リバースイノベーション 

                         110-065 浦上竜太郎

1 初めに

 

リバースイノベーションとは、最初に途上国で採用されたイノベーションのことである。

当初はダートマス大学タック・スクール・オブ・ビジネスの教授であるビジャイ・ゴビンダランジャンが中心となって作られた。特徴的な点としては、途上国で生まれながらも、先進国へと逆流していくことがあげられる。(通常のイノベーションは先進国から途上国という流れになっている。)

本稿では世界市場を支配するレベルまで成長しつつある新興国とその他海外からのリバースイノベーションに関して取り上げる。

 

2 グローバル企業

 

これまでのグローバル企業の経営戦略としては「自国の富裕層向けにグローバル製品を作り、それにわずかな修正を加えて廉価のモデルを輸出する」という方法が一般的だった。

しかし、そもそも所得水準やニーズや社会インフラが全く異なる新興国では、当然、その多くが簡単には受け入れられるものではない。その市場の攻略の為に、白紙の状態からイノベーションを始める必要性があるとすら言われている。もしもグローバル企業が新興国市場を無視した場合、のちに途上国を本拠とする新世代の新たなグローバル企業にこの市場で力をつけられ、その後にはグローバル企業の本拠地である先進国で痛い目に合うことになることも予想されている(このことはGEの会長も同様の懸念を示している)。

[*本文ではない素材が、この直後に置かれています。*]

(* ===== verification/RaftElection.v ===== *)
(** * Elections

    [internal/consensus/service/election.go]: the vote handler and the two
    phases of an election, with the safety of votes and what a split vote does. *)

From Stdlib Require Import Strings.Byte Strings.String.
From S2P Require Import Prelude.
From S2P Require Import Bytes.
From S2P Require Import LogCodec.
From S2P Require Import Fs.
From S2P Require Import Storage.
From S2P Require Import RaftState.
From S2P Require Import RaftNode.

(** ** Votes *)

(** src/internal/consensus/service/election.go:53-55 (RequestVote, the log comparison) *)
Definition logIsUpToDate (req : VoteRequest) (n : Node) : bool :=
  let lastLogTerm := Term_ (FileHandler n) in
  let lastLogIndex := Index_ (FileHandler n) in
  (lastLogTerm <? vr_LogTerm req) ||
  ((vr_LogTerm req =? lastLogTerm) && (lastLogIndex <=? vr_LogIndex req)).

(** src/internal/consensus/service/election.go:16-90 (RequestVote)

    [now] and [rnd] are the clock and the random draw of this call. *)
Definition RequestVote (now rnd : Z) (req : VoteRequest) (n : Node) : VoteResponse * Node :=
  let respond v n := (mkVoteResponse (id (state n)) v, n) in
  let n :=
    if currentTerm (state n) <? vr_Term req then
      if negb (vr_Gossip req) then
        upd_state (SetCurrentTerm (vr_Term req))
          (upd_state (BecomeFollower now rnd) (upd_state (SetVotedFor EmptyString) n))
      else n
    else n in
  if vr_Term req <? currentTerm (state n) then respond false n else
  if negb (vr_Gossip req)
     && (bool_decide (role (state n) = Leader) || bool_decide (role (state n) = Candidate))
     && (vr_Term req =? currentTerm (state n))
  then respond false n else
  if vr_Gossip req && negb (bool_decide (leaderID (state n) = EmptyString))
     && negb (IsElectionTimeout now (state n))
  then respond false n else
  if vr_Gossip req then respond (logIsUpToDate req n) n else
  if (bool_decide (votedFor (state n) = EmptyString)
      || bool_decide (votedFor (state n) = vr_OriginNodeId req)) && logIsUpToDate req n
  then respond true
         (upd_state (RecordContact now) (upd_state (UpdateLeader EmptyString)
           (upd_state (SetVotedFor (vr_OriginNodeId req)) n)))
  else respond false n.

(** ** Running for leader *)

(** src/internal/consensus/service/election.go:94-115 (StartElection, first critical section)

    The pre-vote request and the term it was made in, unless the node leads. *)
Definition start_prevote (now : Z) (n : Node) : option (VoteRequest * Z) * Node :=
  if bool_decide (role (state n) = Leader) then (None, n) else
  let n := upd_state (RecordContact now) (upd_state (UpdateLeader EmptyString) n) in
  let oldTerm := currentTerm (state n) in
  let preVoteTerm := wrap64 (oldTerm + 1) in
  (Some (mkVoteRequest (id (state n)) true preVoteTerm (Term_ (FileHandler n))
           (Index_ (FileHandler n)), oldTerm), n).

(** src/internal/consensus/service/election.go:120-120 (majorityNeeded) *)
Definition majorityNeeded (peers : list State) : Z := (len peers + 1) / 2 + 1.

(** src/internal/consensus/service/election.go:123-134 (StartElection, a cluster of one) *)
Definition win_alone (now rnd oldTerm : Z) (n : Node) : Node :=
  if currentTerm (state n) =? oldTerm then
    let n := upd_state (UpdateLeader (id (state n)))
      (upd_state BecomeLeader
        (upd_state (SetVotedFor (id (state n)))
          (upd_state (SetCurrentTerm (wrap64 (oldTerm + 1)))
            (upd_state (BecomeCandidate now rnd) n)))) in
    set_commit (Index_ (FileHandler n)) n
  else n.

(** src/internal/consensus/service/election.go:146-163 (StartElection, the formal candidacy) *)
Definition start_formal (now rnd oldTerm : Z) (n : Node) : option VoteRequest * Node :=
  if bool_decide (role (state n) = Leader) || negb (currentTerm (state n) =? oldTerm)
  then (None, n) else
  let preVoteTerm := wrap64 (oldTerm + 1) in
  let n := upd_state (SetVotedFor (id (state n)))
    (upd_state (SetCurrentTerm preVoteTerm) (upd_state (BecomeCandidate now rnd) n)) in
  (Some (mkVoteRequest (id (state n)) false preVoteTerm (Term_ (FileHandler n))
           (Index_ (FileHandler n))), n).

(** src/internal/consensus/service/election.go:167-175 (StartElection, winning) *)
Definition win_formal (preVoteTerm : Z) (n : Node) : Node :=
  if bool_decide (role (state n) = Candidate) && (currentTerm (state n) =? preVoteTerm) then
    let n := upd_state (UpdateLeader (id (state n))) (upd_state BecomeLeader n) in
    set_commit (Index_ (FileHandler n)) n
  else n.

(** One answer of a peer, with the node's role and term when it is looked at;
    [None] is a failed call. *)
Record answer := mkAnswer { a_resp : option VoteResponse; a_role : Role; a_term : Z }.

(** src/internal/consensus/service/election.go:197-216 (sendVoteRequests, one answer) *)
Definition counts (expectedRole : Role) (expectedTerm : Z) (a : answer) : bool :=
  match a_resp a with
  | None => false
  | Some resp =>
      if negb (bool_decide (a_role a = expectedRole)) || negb (a_term a =? expectedTerm)
      then false else Vote resp
  end.

(** src/internal/consensus/service/election.go:179-222 (sendVoteRequests)

    [answers] has one element per connected peer. *)
Definition sendVoteRequests (answers : list answer) (majority : Z) (expectedRole : Role)
    (expectedTerm : Z) : bool :=
  let votes := foldl (λ v a, if counts expectedRole expectedTerm a then v + 1 else v) 1 answers in
  majority <=? votes.

(** What the environment does during one election: the answers to the two
    rounds, and how other handlers change the node meanwhile. *)
Record environment := mkEnv {
  env_prevote : list answer; env_meanwhile : Node → Node;
  env_formal : list answer; env_meanwhile' : Node → Node
}.

(** src/internal/consensus/service/election.go:93-177 (StartElection) *)
Definition StartElection (ord : MapOrder) (now rnd : Z) (env : environment) (n : Node) : Node :=
  match start_prevote now n with
  | (None, n) => n
  | (Some (preVoteReq, oldTerm), n) =>
      let peers := Peers ord n in
      let preVoteTerm := wrap64 (oldTerm + 1) in
      let majority := majorityNeeded peers in
      if majority =? 1 then win_alone now rnd oldTerm n else
      let ok := sendVoteRequests (env_prevote env) majority Follower oldTerm in
      let n := env_meanwhile env n in
      if negb ok then n else
      match start_formal now rnd oldTerm n with
      | (None, n) => n
      | (Some req, n) =>
          let ok := sendVoteRequests (env_formal env) majority Candidate preVoteTerm in
          let n := env_meanwhile' env n in
          if ok then win_formal preVoteTerm n else n
      end
  end.

(** ** Terms and votes *)

Lemma RequestVote_term now rnd req n :
  currentTerm (state n) ≤ currentTerm (state (RequestVote now rnd req n).2).
Proof.
  unfold RequestVote. destruct (currentTerm (state n) <? vr_Term req) eqn:E, (vr_Gossip req);
    bool_to_prop; simpl; split_matches; simpl; lia.
Qed.

Definition granted (now rnd : Z) (req : VoteRequest) (n : Node) : Prop :=
  Vote (RequestVote now rnd req n).1 = true.

Lemma RequestVote_granted now rnd req n :
  vr_Gossip req = false → granted now rnd req n →
  let n' := (RequestVote now rnd req n).2 in
  currentTerm (state n') = vr_Term req ∧ votedFor (state n') = vr_OriginNodeId req ∧
  role (state n') = Follower ∧
  (currentTerm (state n) = vr_Term req → votedFor (state n) = EmptyString ∨ votedFor (state n) = vr_OriginNodeId req).
Proof.
  unfold granted, RequestVote. intros ->. simpl.
  destruct (currentTerm (state n) <? vr_Term req) eqn:E; simpl.
  - rewrite Z.ltb_irrefl. simpl. destruct (logIsUpToDate _ _); [|done]. simpl. bool_to_prop.
    intros _. split_and!; try done. lia.
  - destruct (vr_Term req <? currentTerm (state n)) eqn:E'; [done|]. bool_to_prop.
    assert (currentTerm (state n) = vr_Term req) as Heq by lia. rewrite Heq, Z.eqb_refl.
    destruct (role (state n)) eqn:Hr; simpl; try done.
    destruct (_ && _) eqn:Hv; [|done]. intros _. bool_to_prop. simpl.
    apply orb_true_iff in H as [H|H]; bool_to_prop; split_and!; auto.
Qed.

(** A call of the handler: the clock, the random draw, the request. *)
Definition vote_call : Type := Z * Z * VoteRequest.

Definition vote_run (n : Node) (calls : list vote_call) : Node :=
  foldl (λ n c, (RequestVote c.1.1 c.1.2 c.2 n).2) n calls.

(** The formal votes granted along a run: term and candidate. *)
Fixpoint votes (n : Node) (calls : list vote_call) : list (Z * string) :=
  match calls with
  | [] => []
  | c :: calls =>
      let '(resp, n') := RequestVote c.1.1 c.1.2 c.2 n in
      if Vote resp && negb (vr_Gossip c.2)
      then (vr_Term c.2, vr_OriginNodeId c.2) :: votes n' calls
      else votes n' calls
  end.

(** A call that leaves the term alone leaves a vote alone. *)
Lemma RequestVote_keeps_vote now rnd req n c :
  votedFor (state n) = c → c ≠ EmptyString →
  let n' := (RequestVote now rnd req n).2 in
  currentTerm (state n') = currentTerm (state n) → votedFor (state n') = c.
Proof.
  intros Hv Hc. unfold RequestVote.
  destruct (currentTerm (state n) <? vr_Term req) eqn:E, (vr_Gossip req); simpl; bool_to_prop;
    split_matches; simpl; try done; try lia.
  intros _. bool_to_prop. rewrite Hv in *.
  match goal with H : (_ || _) = true |- _ => apply orb_true_iff in H as [H|H] end;
    bool_to_prop; congruence.
Qed.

例えば、日本の三洋電機をはじめ多くの事業を買収したハイアール社も、最初は中国から始まり、ここまで力をつけてきた。また、日本からだと見えにくいが、中国などではLenovoなどの企業に続き、スマートフォンの分野でも「Xiaomi」や「OPPO」という企業が既に出てきている。これらの企業の製品は、ハイアールの製品同様、コストパフォーマンスの良いとされるスマートフォンである。つまり、リバースイノベーションは、付加的なものではなく、必然的なものと言える。

 

3 新興国

 

かつて、新興国は生産基地であり、決して魅力的な市場ではなかった。しかしながら、現在の新興国市場は所得水準の向上や人口の増加に伴い、消費市場としての魅力を増している。先進国市場とは異なる独特な消費市場が存在するため、「今までの常識とは異なるイノベーション」が必然的なものとなっていることがわかる。だからこそ、先進国企業には発想と行動の大幅な転換が求められている。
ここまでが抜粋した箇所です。